What does a pedagogist do?

Pedagogists collaborate with educators, children, and families to create and sustain a pedagogical project that responds to the conditions, concerns, and ethics of a situated place. In particular, pedagogists offer timely but unfamiliar concepts, ideas, or questions, and then actively follow the transformations and inventions of thinking with these provocations in close conversation with educators, children, and families. A pedagogist, then, joins and nurtures a collective, creative pedagogical space where the creation of new thought is possible. Pedagogists resist the impulse to resolve problems or to seek ideas that offer recognizable solutions to complex tensions. Instead, pedagogists create a space for thinking together without always knowing how to proceed or without always having an answer. Hospitality, generosity, experimentation, hope, and the unthought are crucial to the educational practice of a pedagogist. Pedagogists care deeply about sustaining diffractive conversations – that is, conversations where the encounters of ideas from participants, inheritances, curriculum, theory, media, arts (and on) bend into something new. This educational practice demands reciprocity and contamination.
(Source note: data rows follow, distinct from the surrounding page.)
Lemma body_step g s m data size count content_length es g' n s' m' :
  inv g s m -> honest g (BodyData data size count (g_code g) content_length :: es) g' ->
  probe_body_callback s m data size count (g_code g) content_length = (n, s', m') ->
  exists g1, honest g1 es g' /\ framed m m' /\ (n = Z.of_nat (length data) -> inv g1 s' m') /\
    (n <> Z.of_nat (length data) -> pb_cut_short s' = true -> ended g1 s' m').
Proof using size_ok range_ok_.
  intros Hi Hh. inversion Hh as [| | | |? ? ? ? ? ? ? Hne Hsize Hlen H206 H200 Hh']; subst; clear Hh.
  unfold probe_body_callback. rewrite Hsize. set (g1 := g <| g_sent := _ |> <| g_body := true |>) in *.
  intros E. exists g1. split; [exact Hh'|].
  (* what a body of a code of 300 and above leaves *)
  assert (Hskip : 300 <= g_code g -> forall s1, same_core s s1 -> inv g1 s1 m).
  { intros Hcode s1 Hs1. eapply inv_core; [exact Hs1|]. destruct Hi. constructor; try assumption.
    - intros Hns. destruct (i_waiting0 Hns) as (? & ? & _). split_and!; [done..|]. cbn. lia.
    - intros Hst. destruct (i_started0 Hst) as [_ (pos & _ & Hcode' & _)]. lia. }
  destruct (is_3xx (g_code g) && pb_follow_redirects s) eqn:E3.
  { injection E as <- <- <-. apply andb_true_iff in E3 as [E3 _]. unfold is_3xx in E3.
    split; [done|]. split; [|lia]. intros _. apply Hskip; [lia|same_core]. }
  destruct (Z.leb_spec 300 (g_code g)) as [Hcode|Hcode].
  { destruct (_ <? _) in E; injection E as <- <- <-; (split; [done|split; [|intros _ Hcut]]).
    1,3: intros _; apply Hskip; [done|same_core].
    all: cbn in Hcut; destruct Hi; congruence. }
  revert E. cbv zeta. set (s1 := count_received _ s).
  assert (Hi1 : inv g s1 m) by (eapply inv_core; [|exact Hi]; same_core). clearbody s1. clear s Hi Hskip E3.
  destruct (pb_started s1) eqn:Es; cbn [negb].
  - intros E. eapply (store_step g s1 s1 m); eauto using inv_kept, i_seen; apply Hi1, Es.
  - destruct (start_body _ _ _) as [go s2] eqn:Eb.
    apply start_body_spec with (g := g) (m := m) in Eb as [Hkept Hbody]; [|done..].
    destruct go; cbn [negb]; intros E; [eapply store_step; eauto using i_seen|].
    injection E as <- <- <-. split; [done|]. split; [destruct data; [done|cbn; lia]|]. intros _ _.
    destruct Hkept. unfold ended. cbn. split_and!; [lia|done..|]. by left.
Qed.

(** ** A whole exchange *)

Lemma run_events_spec es : forall g g' s m c s' m',
  inv g s m -> honest g es g' -> unread es s m = [] -> run_events es s m = (c, s', m') ->
  framed m m' /\ (c = true -> inv g' s' m') /\ (c = false -> pb_cut_short s' = true -> ended g' s' m').
Proof using size_ok range_ok_.
  induction es as [|e es IH]; intros g g' s m c s' m' Hi Hh Hun; cbn [run_events Probe.run_events].
  { intros [= <- <- <-]. by inversion Hh; subst. }
  cbn [unread] in Hun. destruct (run_event e s m) as [[consumed s1] m1] eqn:E.
  assert (Hstep : exists g1, honest g1 es g' /\ framed m m1 /\ (consumed = true -> inv g1 s1 m1) /\
    (consumed = false -> pb_cut_short s1 = true -> ended g1 s1 m1)).
  { destruct e as [line_ size count now|data size count status content_length]; cbn in E.
    - destruct (probe_header_callback _ _ _ _ _ _ _ _) as [n s2] eqn:Ec. injection E as <- <- <-.
      destruct (header_step _ _ _ _ _ _ _ _ _ _ _ Hi Hh Ec) as (g1 & Hh1 & Hcut & Hinv).
      exists g1. split_and!; [done|done| |congruence]. intros Hc%Z.eqb_eq. by apply Hinv.
    - assert (status = g_code g) as -> by by inversion Hh.
      destruct (probe_body_callback _ _ _ _ _ _ _) as [[n s2] m2] eqn:Ec. injection E as <- <- <-.
      destruct (body_step _ _ _ _ _ _ _ _ _ _ _ _ Hi Hh Ec) as (g1 & Hh1 & Hf & Hinv & Hend).
      exists g1. split_and!; [done|done| |].
      + intros Hc%Z.eqb_eq. by apply Hinv.
      + intros Hc%Z.eqb_neq. by apply Hend. }
  destruct Hstep as (g1 & Hh1 & Hf & Hinv & Hend). destruct consumed.
  - intros Er. destruct (IH g1 g' s1 m1 c s' m' (Hinv eq_refl) Hh1 Hun Er) as [Hf' H'].
    split; [|exact H']. intros a Ha. rewrite Hf' by done. by apply Hf.
  - intros [= <- <- <-]. subst es. inversion Hh1; subst. auto.
Qed.

(** What is true of the state a turn judges, when the exchange counts as
    complete. *)
Record verdict (status : Z) (s : ProbeState) (m : memory) : Prop := {
  v_destination : pb_destination s = destination;
  v_total : pb_have_total s = true -> pb_total s = size_;
  v_ignored : pb_suffix_ignored s = true -> pb_have_total s = true /\ suffix range = true;
  v_unsatisfied : 300 <= status -> pb_unsatisfied_valid s = true -> pb_have_total s = true;
  v_body : status < 300 -> blocked status s \/
    (pb_range_first s = first_of /\ pb_wanted s = got_of /\ pb_have_total s = true /\
     (status = 200 -> pb_stored s = pb_wanted s) /\ exists pos, placed obj s pos m);
}.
Accordingly, pedagogists do not act as an instructor, mentor, or authority. Rather, they co-labour with others, working at something together. Importantly,  pedagogists’ work is grounded in an affirmative and collective ethics concerned with both disrupting and reinventing Euro-Western early childhood education as we know it now. As such, pedagogists work to create alternative possibilities for curriculum-making that refuse universalism, developmentalism and (quantified, pre-determined) “quality”.  Instead they orient toward accountability, reciprocal relations, situated politics and living well together in complicated worlds.